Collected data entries
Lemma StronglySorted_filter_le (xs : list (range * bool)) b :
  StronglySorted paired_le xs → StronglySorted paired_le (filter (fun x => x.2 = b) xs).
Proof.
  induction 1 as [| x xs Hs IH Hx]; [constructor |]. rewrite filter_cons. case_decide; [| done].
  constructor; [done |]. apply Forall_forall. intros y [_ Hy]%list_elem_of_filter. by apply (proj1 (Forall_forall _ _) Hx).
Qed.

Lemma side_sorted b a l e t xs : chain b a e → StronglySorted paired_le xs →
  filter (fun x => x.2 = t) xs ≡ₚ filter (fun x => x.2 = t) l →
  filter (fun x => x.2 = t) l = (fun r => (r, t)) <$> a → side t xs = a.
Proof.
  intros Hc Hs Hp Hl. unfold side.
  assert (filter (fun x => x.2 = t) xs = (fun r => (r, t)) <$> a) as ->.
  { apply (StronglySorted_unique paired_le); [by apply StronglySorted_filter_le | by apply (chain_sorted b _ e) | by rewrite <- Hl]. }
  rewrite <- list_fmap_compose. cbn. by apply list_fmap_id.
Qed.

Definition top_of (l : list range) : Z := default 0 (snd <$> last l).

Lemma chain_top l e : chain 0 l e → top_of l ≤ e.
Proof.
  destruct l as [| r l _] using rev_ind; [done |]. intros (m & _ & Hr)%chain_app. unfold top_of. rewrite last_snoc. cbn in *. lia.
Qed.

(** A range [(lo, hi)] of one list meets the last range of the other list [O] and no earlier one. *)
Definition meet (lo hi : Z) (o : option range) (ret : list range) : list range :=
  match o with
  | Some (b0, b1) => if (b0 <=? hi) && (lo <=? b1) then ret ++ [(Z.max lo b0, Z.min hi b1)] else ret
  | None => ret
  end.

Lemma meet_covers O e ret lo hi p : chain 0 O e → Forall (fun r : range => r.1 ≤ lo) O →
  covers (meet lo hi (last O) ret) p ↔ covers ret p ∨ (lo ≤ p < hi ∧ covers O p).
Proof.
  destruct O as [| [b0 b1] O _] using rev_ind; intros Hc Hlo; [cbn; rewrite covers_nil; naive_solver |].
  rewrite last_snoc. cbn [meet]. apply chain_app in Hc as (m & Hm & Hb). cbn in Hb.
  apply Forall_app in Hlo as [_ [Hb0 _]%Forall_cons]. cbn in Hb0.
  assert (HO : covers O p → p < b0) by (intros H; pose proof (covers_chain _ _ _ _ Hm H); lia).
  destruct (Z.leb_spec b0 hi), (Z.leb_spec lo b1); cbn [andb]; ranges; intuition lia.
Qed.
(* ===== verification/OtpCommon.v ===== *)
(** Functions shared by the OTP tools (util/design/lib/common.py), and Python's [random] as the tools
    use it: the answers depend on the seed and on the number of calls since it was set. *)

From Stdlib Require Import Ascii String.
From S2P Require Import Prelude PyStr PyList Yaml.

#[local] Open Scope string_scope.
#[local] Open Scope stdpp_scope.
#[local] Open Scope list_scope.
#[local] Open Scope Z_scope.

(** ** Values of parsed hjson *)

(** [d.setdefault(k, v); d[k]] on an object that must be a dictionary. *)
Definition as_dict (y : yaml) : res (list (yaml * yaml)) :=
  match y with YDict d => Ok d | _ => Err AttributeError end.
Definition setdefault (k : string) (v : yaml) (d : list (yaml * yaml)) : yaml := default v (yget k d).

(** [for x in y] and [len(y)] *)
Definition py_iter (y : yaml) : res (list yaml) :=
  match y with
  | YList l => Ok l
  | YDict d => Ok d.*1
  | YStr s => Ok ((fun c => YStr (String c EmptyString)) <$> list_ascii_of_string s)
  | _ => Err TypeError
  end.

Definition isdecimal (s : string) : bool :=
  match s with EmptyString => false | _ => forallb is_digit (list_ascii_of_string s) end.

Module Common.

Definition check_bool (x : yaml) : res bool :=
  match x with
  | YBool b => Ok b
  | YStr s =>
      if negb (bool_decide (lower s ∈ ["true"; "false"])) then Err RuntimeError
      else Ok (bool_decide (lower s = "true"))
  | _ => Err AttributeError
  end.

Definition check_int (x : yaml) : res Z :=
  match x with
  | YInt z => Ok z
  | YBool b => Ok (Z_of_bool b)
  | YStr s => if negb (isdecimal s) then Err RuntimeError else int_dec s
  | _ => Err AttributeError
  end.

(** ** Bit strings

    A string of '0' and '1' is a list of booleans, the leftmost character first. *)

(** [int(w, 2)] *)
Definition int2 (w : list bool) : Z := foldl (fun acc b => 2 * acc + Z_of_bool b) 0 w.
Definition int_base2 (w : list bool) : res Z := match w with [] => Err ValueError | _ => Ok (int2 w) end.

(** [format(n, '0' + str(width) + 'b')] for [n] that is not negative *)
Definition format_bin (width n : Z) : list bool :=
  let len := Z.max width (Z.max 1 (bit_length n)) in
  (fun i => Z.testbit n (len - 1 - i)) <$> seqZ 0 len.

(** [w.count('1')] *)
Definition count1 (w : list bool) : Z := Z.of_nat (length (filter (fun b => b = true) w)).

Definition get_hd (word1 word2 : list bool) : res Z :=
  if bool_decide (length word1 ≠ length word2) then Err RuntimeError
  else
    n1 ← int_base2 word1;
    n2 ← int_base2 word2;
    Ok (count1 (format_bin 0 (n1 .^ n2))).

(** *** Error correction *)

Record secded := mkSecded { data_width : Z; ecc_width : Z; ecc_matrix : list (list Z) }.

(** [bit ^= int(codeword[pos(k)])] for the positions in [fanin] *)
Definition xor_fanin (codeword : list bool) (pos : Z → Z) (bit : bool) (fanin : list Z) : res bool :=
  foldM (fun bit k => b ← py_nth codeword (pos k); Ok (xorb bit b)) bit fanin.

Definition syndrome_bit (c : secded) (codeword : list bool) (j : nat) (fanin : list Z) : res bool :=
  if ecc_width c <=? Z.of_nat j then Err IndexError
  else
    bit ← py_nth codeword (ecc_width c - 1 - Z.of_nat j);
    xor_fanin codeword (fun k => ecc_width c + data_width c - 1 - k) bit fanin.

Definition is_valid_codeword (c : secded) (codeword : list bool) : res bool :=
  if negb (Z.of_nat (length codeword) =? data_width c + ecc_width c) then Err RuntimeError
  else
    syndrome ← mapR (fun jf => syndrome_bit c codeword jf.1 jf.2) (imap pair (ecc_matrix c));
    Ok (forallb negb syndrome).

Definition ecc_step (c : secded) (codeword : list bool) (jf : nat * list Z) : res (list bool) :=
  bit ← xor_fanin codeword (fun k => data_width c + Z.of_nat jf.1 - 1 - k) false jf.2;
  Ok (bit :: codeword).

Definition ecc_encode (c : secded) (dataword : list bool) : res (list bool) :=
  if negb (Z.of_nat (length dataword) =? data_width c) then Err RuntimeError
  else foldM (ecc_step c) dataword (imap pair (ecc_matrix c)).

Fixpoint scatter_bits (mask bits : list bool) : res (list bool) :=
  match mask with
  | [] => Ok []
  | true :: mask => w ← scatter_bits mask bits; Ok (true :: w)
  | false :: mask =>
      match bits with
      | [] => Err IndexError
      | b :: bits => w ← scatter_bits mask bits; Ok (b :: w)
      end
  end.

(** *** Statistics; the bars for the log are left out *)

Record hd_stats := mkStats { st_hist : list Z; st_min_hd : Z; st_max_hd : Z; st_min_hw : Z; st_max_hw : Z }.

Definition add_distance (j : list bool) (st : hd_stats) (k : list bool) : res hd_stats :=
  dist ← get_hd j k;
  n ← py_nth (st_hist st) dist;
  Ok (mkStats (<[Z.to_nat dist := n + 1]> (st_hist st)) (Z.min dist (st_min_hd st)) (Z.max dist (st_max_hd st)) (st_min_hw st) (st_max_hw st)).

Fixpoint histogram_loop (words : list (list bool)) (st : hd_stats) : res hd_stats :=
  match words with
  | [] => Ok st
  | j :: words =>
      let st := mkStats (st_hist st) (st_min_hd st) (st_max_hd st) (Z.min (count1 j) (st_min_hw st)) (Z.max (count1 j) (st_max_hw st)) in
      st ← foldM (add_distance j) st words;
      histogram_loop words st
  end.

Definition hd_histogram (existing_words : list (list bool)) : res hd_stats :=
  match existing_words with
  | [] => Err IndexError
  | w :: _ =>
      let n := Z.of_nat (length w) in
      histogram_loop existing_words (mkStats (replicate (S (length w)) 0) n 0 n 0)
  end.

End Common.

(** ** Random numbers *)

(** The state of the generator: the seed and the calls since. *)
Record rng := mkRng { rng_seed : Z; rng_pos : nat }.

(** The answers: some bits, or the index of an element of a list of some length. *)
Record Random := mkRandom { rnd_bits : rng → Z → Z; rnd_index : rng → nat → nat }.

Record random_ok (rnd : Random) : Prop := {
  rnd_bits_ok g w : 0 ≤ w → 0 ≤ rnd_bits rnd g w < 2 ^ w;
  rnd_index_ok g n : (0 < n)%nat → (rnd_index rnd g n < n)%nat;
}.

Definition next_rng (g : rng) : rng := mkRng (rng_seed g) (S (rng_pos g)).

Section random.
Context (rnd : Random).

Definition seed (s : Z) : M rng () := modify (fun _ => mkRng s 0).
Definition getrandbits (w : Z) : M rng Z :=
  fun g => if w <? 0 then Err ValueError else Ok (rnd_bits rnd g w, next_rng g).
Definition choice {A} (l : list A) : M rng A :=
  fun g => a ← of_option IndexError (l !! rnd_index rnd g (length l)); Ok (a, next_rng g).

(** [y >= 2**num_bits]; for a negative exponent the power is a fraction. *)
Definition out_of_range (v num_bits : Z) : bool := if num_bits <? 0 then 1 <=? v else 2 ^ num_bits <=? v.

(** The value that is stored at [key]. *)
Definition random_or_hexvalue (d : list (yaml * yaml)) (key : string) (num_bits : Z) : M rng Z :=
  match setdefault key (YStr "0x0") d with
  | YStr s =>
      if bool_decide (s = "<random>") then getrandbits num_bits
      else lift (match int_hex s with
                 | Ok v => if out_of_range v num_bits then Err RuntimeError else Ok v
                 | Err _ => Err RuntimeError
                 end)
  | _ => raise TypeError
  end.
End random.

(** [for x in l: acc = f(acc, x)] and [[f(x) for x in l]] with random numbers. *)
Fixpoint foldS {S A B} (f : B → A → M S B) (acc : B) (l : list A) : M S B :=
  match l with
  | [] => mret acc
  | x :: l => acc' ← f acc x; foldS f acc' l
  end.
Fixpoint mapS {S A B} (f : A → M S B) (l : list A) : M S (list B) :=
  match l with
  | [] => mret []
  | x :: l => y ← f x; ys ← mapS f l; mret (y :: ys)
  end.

About this exercise:
Above are some records; copy exactly the lines from the one with "Definition setdefault (k" through the one with "Definition isdecimal (s", both included, and no others.

Answer area:
Definition setdefault (k : string) (v : yaml) (d : list (yaml * yaml)) : yaml := default v (yget k d).

(** [for x in y] and [len(y)] *)
Definition py_iter (y : yaml) : res (list yaml) :=
  match y with
  | YList l => Ok l
  | YDict d => Ok d.*1
  | YStr s => Ok ((fun c => YStr (String c EmptyString)) <$> list_ascii_of_string s)
  | _ => Err TypeError
  end.

Definition isdecimal (s : string) : bool :=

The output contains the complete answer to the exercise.